This article was originally published in The Daily Nation.
When she is not at university, Audrey Mugeni is updating her spreadsheet. Every month, she adds more names. In one column, a grim question needs answering: ‘What killed this woman?’
“You have to write ‘she was raped’ or ‘she was bashed in the head’,” explains the Master of Arts (Gender) student. “It’s constant, and it takes a toll. You get very tired.”
In between lectures, Audrey, 34, runs ‘Counting Dead Women’ – a project highlighting the number of Kenyan women who are victims of femicide. That is, the killing of women and girls because of their gender.
Alongside her co-partner, Dr Kathomi Gatwiri, she scours the Internet and social media for reports of women and girls who have been killed – typically by men. The pair then update the project’s Twitter and Facebook accounts with the details.
Since the launch of the programme in January, they have recorded 82 lives lost.
This year, the country has witnessed numerous cases of murdered women as reported in the media. Yet national statistics do not report the gender of people killed in Kenya, and there is no specific data compiled on femicide.
“We have a huge gap in data,” says Anna Mutavati, Director of UN Women Kenya. “And the progress is really slow.”
Yet Ms Audrey and Ms Kathomi’s project is helping to plug that gap. After studying social work at university in Kenya together, the two remained friends. Last year, both women noticed the news was “flooded” with stories of women dying.
What’s more, after spending time in the rural areas of Kenya, particularly Migori and Kwale County, Audrey often heard of women dying “every week” but did not see it being reported in the news.
“We realised this was more serious than we first thought,” says Audrey.
Ms Kathomi, who currently lives in Australia, was familiar with ‘Counting Dead Women Australia’ a similar campaign that has been running since 2014. What if they could do the same in Kenya? They already knew the answer and besides, says Audrey, numbers can be a powerful tool.

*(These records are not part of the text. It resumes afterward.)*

Lemma rateValues_cons (row : string * option Rate) (result : list (string * option Rate)) :
  rateValues (row :: result)
  = match rowValue row with
    | Some value => value :: rateValues result
    | None => rateValues result
    end.
Proof. reflexivity. Qed.

(** X18.  The samples follow the rows of the query result: a row keyed
    [t<timestamp>] gives one sample, with this timestamp and the two prices of
    the row, [NaN] for a [null] row, in the order of the rows; a row whose key
    has no [t], or nothing after it, gives none. *)
Theorem samples_follow_stamped_rows (rows : list (string * option Rate)) :
  (Forall (λ row, row.1 ≠ ""%string ∧ lacks "t" row.1 = true) rows →
   rateValues (stamped <$> rows) = (λ row, sampleOf row.1 row.2) <$> rows)
  ∧ ∀ (key : string) (rate : option Rate) (after : list (string * option Rate)),
      lacks "t" key = true ∨ key = "t"%string →
      rateValues (rows ++ (key, rate) :: after) = rateValues (rows ++ after).
Proof.
  split.
  - induction 1 as [|[timestamp rate] rows [Hne Hlacks] _ IH]; [done|].
    rewrite !fmap_cons, rateValues_cons, rowValue_stamped by done. by rewrite IH.
  - intros key rate after Hkey. unfold rateValues. rewrite !omap_app. f_equal.
    fold (rateValues ((key, rate) :: after)). by rewrite rateValues_cons, rowValue_unstamped.
Qed.

Lemma samples_follow_stamped_rows_witness :
  rateValues (stamped <$> [("3600"%string, Some {| token0Price := 10; token1Price := 5 |});
                           ("7200"%string, None)])
  = (λ row, sampleOf row.1 row.2)
      <$> [("3600"%string, Some {| token0Price := 10; token1Price := 5 |});
           ("7200"%string, None)].
Proof.
  apply (proj1 (samples_follow_stamped_rows
                  [("3600"%string, Some {| token0Price := 10; token1Price := 5 |});
                   ("7200"%string, None)])).
  repeat constructor; done.
Defined.

Lemma hourStartsUntil_empty (endTime startTime interval : Z) (timestamps : list Z) :
  hourStartsUntil endTime startTime interval = Some timestamps →
  timestamps = [] ↔ endTime < startTime.
Proof.
  unfold hourStartsUntil. destruct (enoughRounds startTime endTime) as [|fuel]; simpl;
    destruct (Z.leb_spec startTime endTime) as [Hle|Hgt]; try discriminate.
  - intros [= <-]. split; [lia | done].
  - destruct (hourStarts fuel _ _ _); [|discriminate]. simpl. intros [= <-].
    split; [discriminate | lia].
  - intros [= <-]. split; [lia | done].
Qed.

(** X19.  The three ways [getPairRateData] comes back without rates: a start
    after the clock gives the bare [[]], whatever the interval and the
    services answer; once there are hour starts, a rejected block resolver and a
    rejected rate query both give [[[], []]]. *)
Theorem rate_failure_shapes (env : Services) (pairAddress : string)
    (startTime interval : Z) (latestBlock : option Z) :
  (utcEndTime env < startTime →
   getPairRateData env pairAddress startTime interval latestBlock = Some NoSeries)
  ∧ ∀ timestamps : list Z,
      hourStartsUntil (utcEndTime env) startTime interval = Some timestamps →
      startTime ≤ utcEndTime env →
      (∀ error, getBlocksForTimestamps env timestamps = Rejected error →
         getPairRateData env pairAddress startTime interval latestBlock = Some (Series [] []))
      ∧ (∀ blocks error,
           getBlocksForTimestamps env timestamps = Resolved (Some blocks) →
           blocks ≠ [] →
           splitQuery_HOURLY_PAIR_RATES env [pairAddress] (syncedBlocks latestBlock blocks) 100
           = Rejected error →
           getPairRateData env pairAddress startTime interval latestBlock
           = Some (Series [] [])).
Proof.
  split.
  - intros Hafter. unfold getPairRateData, hourStartsUntil.
    assert (∀ fuel, hourStarts fuel startTime (utcEndTime env) interval = Some []) as ->.
    { intros [|fuel]; simpl; by destruct (Z.leb_spec startTime (utcEndTime env)); [lia|]. }
    reflexivity.
  - intros timestamps Hstarts Hle.
    assert (timestamps ≠ []) as Hne.
    { intros Hnil. apply (hourStartsUntil_empty _ _ _ _ Hstarts) in Hnil. lia. }
    unfold getPairRateData. rewrite Hstarts. simpl. unfold ratesBody.
    case_bool_decide as Hlen; [by destruct timestamps|]. split.
    + intros error ->. reflexivity.
    + intros blocks error -> Hblocks Hquery. simpl.
      destruct blocks as [|b blocks]; [done|]. by rewrite Hquery.
Qed.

“Especially if you want to influence change,” she adds.
The data they have collected is alarming – eight Kenyan women are currently being killed every month by their boyfriends or husbands. Despite the reported spike in violence this year, Ms Audrey is not convinced that femicide is on the rise.
“This is something that has always happened. Women have always died, except now we have social media, people are talking and we’re able to get more reports out into the world.”
The work can be draining. To help, they take turns.
Ms Kathomi will report one week, while Audrey picks up the slack the next. Dedicating your free time to recording male violence might be unfathomable to some, but the women do it in part because they have both experienced it.
“It’s very personal for us,” explains Ms Audrey. “We come from a history of abuse. I saw the women around me literally broken down. Their self-esteem was taken away from them. And to me, that is death.”
According to the 2014 Kenya Demographic and Health Survey, although the percentage of male and female victims of violence is roughly the same, the perpetrators vary greatly. Among married women, the most commonly reported perpetrator of physical violence is the current husband or partner (57 per cent), followed by the former husband/partner (24 per cent). By contrast, roughly 1 in 10 men who have experienced physical violence “since age 15, mention their current spouse as a perpetrator of physical violence.
This is half the problem, says Ms Audrey; the killing of women has become normalised.
“Once, when I was in Migori County, I was speaking to one gentleman and he said to me: ‘If my wife brings me any trouble, I may be sparked to do something drastic that may be fatal.’ When did this happen? It begs the question, is there something deeper going on? What is really going on with people? Why do we hate each other so much? This has got to stop.”
While still small, the Kenyan project is one of a growing number of accounts collecting data on femicide worldwide.
In the UK, CEO Karen Ingala Smith’s ‘Counting Dead Women’ has more than 20,000 Twitter followers.
Launched in 2012, the details she gathered – including the dates, names, police force area, recorded motive and the weapon used – led to the first Femicide Census Report four years later.
This is a ground-breaking database of women killed by men, which allows for tracking and analysis.
Between 2015 and 2017, some 55 women were killed despite having previously reported their murderers to the police for threatening behaviour, according to freedom of information reports. There is a clear connection between different forms of men’s violence against women.
Activist Dawn Wilcox is documenting the lost lives of American women via ‘Women Count USA’, while the Australian version’s Facebook page stands at over 101,000 likes and has connected individual women with information on services available to victims of violence.
Now that they have started, Ms Audrey and Ms Kathomi have not discussed if they will ever stop.
“It’s heartbreaking, and difficult, but we are in it for the long haul. Until men stop murdering women, we’ve got a job to do,” says Ms Audrey.